Homology Medicines

Homology Medicines

Homology owns a proprietary platform based on AAV vectors derived from human CD34+ cells. The company is building both a gene therapy and gene editing pipeline based on this technology which they licensed from City of Hope. Its lead program is HMI-102 which is an AAVHSC15 vector being developed for classic phenylketonuria (PKU) patients. PKU is an inborn error of metabolism where there are mutations in the PAH gene resulting in the inability to metabolize Phe, which can result in severe neu-rological impairment. Initial proof of concept data from a Phase I/II study showed a dose response in Phe reduction. The first gene editing program HMI-103 leverages the same delivery vehicle (AAVHSC) as its gene therapy relative HMI-102, but excludes a promotor and flanks the transgene with two homology arms to drive integration of the transgene into a specified region by homologous recombination.
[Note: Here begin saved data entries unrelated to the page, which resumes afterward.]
(* ===== verification/InstanceHandlers.v ===== *)
(** * The instance handlers of the API (internal/api/instance_handlers.go) and what
      server.go does with instances

    Each handler is a function of the application (the tables, the registered
    providers, the machine, the firewall), the time, and the request with its
    body decoded; it gives the application and what it wrote.  A provider is the
    class [ProviderOps] of [Registry] with the queries of [ProviderQueries]; the
    firewall is the class [FirewallOps]. *)

From stdpp Require Import base list gmap strings.
From Stdlib Require Import Ascii ZArith QArith Lia.
From S2P Require Import Prelude GoStrings GoText GoTime GoHttp ProviderTypes Validation ZfsNames Registry Jobs Backup Auth Middleware InstanceStore ApiKeys.

Local Open Scope Z_scope.

(** ** Interfaces *)

(** What of [provider.InstanceInfo] the handlers read; addresses as text. *)
Record InstanceInfo := { Info_State : string; Info_Spec : InstanceSpec; Info_IPAddresses : list string }.

Record ResourceSpec := {
  RS_CPUs : Z; RS_MemoryMB : Z; RS_DiskGB : Z; RS_MaxProc : Z; RS_ReadBPS : Z; RS_WriteBPS : Z; RS_ReadIOPS : Z; RS_WriteIOPS : Z
}.

(** The optional interfaces are options: the type assertion fails on [None]. *)
Class ProviderQueries (P W : Type) := {
  GetInstanceState : P -> W -> InstanceHandle -> result string;
  GetInstanceInfo : P -> W -> InstanceHandle -> result InstanceInfo;
  RestartInstance : P -> W -> InstanceHandle -> W * option error;
  SetInstanceResources : P -> W -> InstanceHandle -> ResourceSpec -> W * option error;
  ReconfigureProvider : P -> option (W -> InstanceHandle -> InstanceSpec -> W * option error);
  InstanceAddressProvider : P -> option (W -> InstanceHandle -> result (list string))
}.

Class FirewallOps (F W : Type) := { RemoveAllRules : F -> W -> string -> F * W * option error }.

(** ** Merging specifications *)

Definition or_zero (declared discovered : Z) : Z := if 0 <? discovered then discovered else declared.
Definition or_empty (declared discovered : string) : string := if streq discovered "" then declared else discovered.
Definition or_nil {X} (declared discovered : list X) : list X := match discovered with [] => declared | _ => discovered end.

Definition mergeInstanceSpec (declared discovered : InstanceSpec) : InstanceSpec :=
  {| Spec_Name := or_empty (Spec_Name declared) (Spec_Name discovered);
     Spec_Description := or_empty (Spec_Description declared) (Spec_Description discovered);
     Spec_CPUs := or_zero (Spec_CPUs declared) (Spec_CPUs discovered);
     Spec_MemoryMB := or_zero (Spec_MemoryMB declared) (Spec_MemoryMB discovered);
     Spec_MaxProc := Spec_MaxProc declared; Spec_ReadBPS := Spec_ReadBPS declared; Spec_WriteBPS := Spec_WriteBPS declared;
     Spec_ReadIOPS := Spec_ReadIOPS declared; Spec_WriteIOPS := Spec_WriteIOPS declared;
     Spec_Image := or_empty (Spec_Image declared) (Spec_Image discovered);
     Spec_OSType := or_empty (Spec_OSType declared) (Spec_OSType discovered);
     Spec_OSVersion := or_empty (Spec_OSVersion declared) (Spec_OSVersion discovered);
     Spec_Arch := or_empty (Spec_Arch declared) (Spec_Arch discovered); Spec_CloudInit := Spec_CloudInit declared;
     Spec_Bootloader := or_empty (Spec_Bootloader declared) (Spec_Bootloader discovered);
     Spec_Disks := or_nil (Spec_Disks declared) (Spec_Disks discovered);
     Spec_Networks := or_nil (Spec_Networks declared) (Spec_Networks discovered);
     Spec_ProviderConfig := or_nil (Spec_ProviderConfig declared) (Spec_ProviderConfig discovered);
     Spec_Labels := or_nil (Spec_Labels declared) (Spec_Labels discovered);
     Spec_Annotations := or_nil (Spec_Annotations declared) (Spec_Annotations discovered) |}.

(** ** Authority over the host *)

Definition privilegedProviderConfigKey (key : string) : bool :=
  let key := ToLower key in
  if existsb (streq key) ["exec.clean"; "exec.timeout"; "exec.fib"; "exec.jail_user"] then false
  else if existsb (streq key) ["path"; "devfs_ruleset"; "securelevel"; "enforce_statfs"; "allow.vmm"] then true
  else HasPrefix key "exec." || HasPrefix key "allow.mount" || streq key "mount" || HasPrefix key "mount.".

Definition lookup_value (k : string) (config : list (string * value)) : option value :=
  snd <$> List.find (fun p => streq p.1 k) config.

(** [config] is in the order Go visits the map. *)
Definition configValue (config : list (string * value)) (want : string) : option value :=
  match lookup_value want config with
  | Some v => Some v
  | None => snd <$> List.find (fun p => EqualFold p.1 want) config
  end.

Definition mountEntries (v : option value) : list (list (string * value)) :=
  match v with
  | Some (VTypedSlice items) | Some (VSlice items) => omap (fun m => match m with VMap e => Some e | _ => None end) items
  | _ => []
  end.

Definition host_path (mount : list (string * value)) : string :=
  match lookup_value "host_path" mount with Some (VString s) => s | _ => "" end.

Definition privilegedProviderConfig (config : list (string * value)) : string :=
  match List.find (fun p => privilegedProviderConfigKey p.1) config with
  | Some (key, _) => key
  | None =>
      match List.find (fun m => negb (streq (host_path m) "")) (mountEntries (configValue config "mounts")) with
      | Some m => "a mount from " +:+ host_path m
      | None => ""
      end
  end.

Definition reservedHandleMetadata : list string :=
  ["zfs_dataset"; "vm_dir"; "qmp_socket"; "mountpoint"; "disk_path"; "vnet_epair"; "os_release"].

(** ** Small updates *)

(** [m[k] = v] on a map kept as the list of its entries. *)
Fixpoint upsert {V} (k : string) (v : V) (m : list (string * V)) : list (string * V) :=
  match m with
  | [] => [(k, v)]
  | (k', v') :: m => if streq k' k then (k, v) :: m else (k', v') :: upsert k v m
  end.
Definition merge_into {V} (m new : list (string * V)) : list (string * V) := foldl (fun m p => upsert p.1 p.2 m) m new.

Definition with_state (i : Instance) (state : string) : Instance :=
  {| In_ID := In_ID i; In_Name := In_Name i; In_Provider := In_Provider i; In_State := state; In_Spec := In_Spec i; In_Handle := In_Handle i;
     In_CreatedAt := In_CreatedAt i; In_UpdatedAt := In_UpdatedAt i; In_StartedAt := In_StartedAt i; In_Labels := In_Labels i;
     In_Annotations := In_Annotations i; In_Backup := In_Backup i |}.
Definition with_spec (i : Instance) (spec : InstanceSpec) : Instance :=
  {| In_ID := In_ID i; In_Name := In_Name i; In_Provider := In_Provider i; In_State := In_State i; In_Spec := spec; In_Handle := In_Handle i;
     In_CreatedAt := In_CreatedAt i; In_UpdatedAt := In_UpdatedAt i; In_StartedAt := In_StartedAt i; In_Labels := In_Labels i;
     In_Annotations := In_Annotations i; In_Backup := In_Backup i |}.
Definition with_metadata (i : Instance) (m : list (string * value)) : Instance :=
  {| In_ID := In_ID i; In_Name := In_Name i; In_Provider := In_Provider i; In_State := In_State i; In_Spec := In_Spec i;
     In_Handle := {| Handle_ID := Handle_ID (In_Handle i); Handle_Provider := Handle_Provider (In_Handle i); Handle_Metadata := m |};
     In_CreatedAt := In_CreatedAt i; In_UpdatedAt := In_UpdatedAt i; In_StartedAt := In_StartedAt i; In_Labels := In_Labels i;
     In_Annotations := In_Annotations i; In_Backup := In_Backup i |}.
Definition spec_with (s : InstanceSpec) (desc : string) (cpus mem : Z) (config : list (string * value)) (nets : list NetworkSpec) : InstanceSpec :=
  {| Spec_Name := Spec_Name s; Spec_Description := desc; Spec_CPUs := cpus; Spec_MemoryMB := mem; Spec_MaxProc := Spec_MaxProc s;
     Spec_ReadBPS := Spec_ReadBPS s; Spec_WriteBPS := Spec_WriteBPS s; Spec_ReadIOPS := Spec_ReadIOPS s; Spec_WriteIOPS := Spec_WriteIOPS s;
     Spec_Image := Spec_Image s; Spec_OSType := Spec_OSType s; Spec_OSVersion := Spec_OSVersion s; Spec_Arch := Spec_Arch s;
     Spec_CloudInit := Spec_CloudInit s; Spec_Bootloader := Spec_Bootloader s; Spec_Disks := Spec_Disks s; Spec_Networks := nets;
     Spec_ProviderConfig := config; Spec_Labels := Spec_Labels s; Spec_Annotations := Spec_Annotations s |}.
Definition spec_config (s : InstanceSpec) (config : list (string * value)) : InstanceSpec :=
  spec_with s (Spec_Description s) (Spec_CPUs s) (Spec_MemoryMB s) config (Spec_Networks s).

Definition net_address (n : NetworkSpec) (ip : string) : NetworkSpec :=
  {| Net_ID := Net_ID n; Net_Type := Net_Type n; Net_Bridge := Net_Bridge n; Net_BridgeFlags := Net_BridgeFlags n; Net_VLAN := Net_VLAN n;
     Net_MAC := Net_MAC n; Net_IPv4 := ip; Net_IPv6 := Net_IPv6 n; Net_IPPool := Net_IPPool n; Net_MTU := Net_MTU n |}.
Definition no_network : NetworkSpec :=
  {| Net_ID := ""; Net_Type := ""; Net_Bridge := ""; Net_BridgeFlags := []; Net_VLAN := 0; Net_MAC := ""; Net_IPv4 := "";
     Net_IPv6 := ""; Net_IPPool := ""; Net_MTU := 0 |}.

(** The first network without an address takes this one. *)
Fixpoint fill_first (ip : string) (nets : list NetworkSpec) : list NetworkSpec :=
  match nets with
  | [] => []
  | n :: rest => if streq (Net_IPv4 n) "" then net_address n ip :: rest else n :: fill_first ip rest
  end.
Definition fillFirstEmptyAddress (i : Instance) (ips : list string) : Instance :=
  match ips with
  | [] => i
  | ip :: _ =>
      let nets := match Spec_Networks (In_Spec i) with [] => [net_address no_network ip] | nets => fill_first ip nets end in
      let s := In_Spec i in
      with_spec i (spec_with s (Spec_Description s) (Spec_CPUs s) (Spec_MemoryMB s) (Spec_ProviderConfig s) nets)
  end.

Definition createdInstanceRecord (handle : InstanceHandle) (spec : InstanceSpec) (providerName : string) : Instance :=
  {| In_ID := Handle_ID handle; In_Name := Spec_Name spec; In_Provider := providerName; In_State := StateStopped; In_Spec := spec;
     In_Handle := handle; In_CreatedAt := 0; In_UpdatedAt := 0; In_StartedAt := None; In_Labels := list_to_map (Spec_Labels spec);
     In_Annotations := list_to_map (Spec_Annotations spec); In_Backup := None |}.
This poses an inherent safety advantage in comparison to other gene editing technologies that have to create single- or double-strand breaks in the patient DNA by cutting with an endo-nuclease (Cas9 or Fok-I), which mainly trigger error-prone no-homologues end joining (NHEJ) for repair as well as have higher associated risks of off-target cutting and on-target effects (large genomic rearrangements or deletions). The drawback is lower editing efficiency due to lack of endonuclease cutting.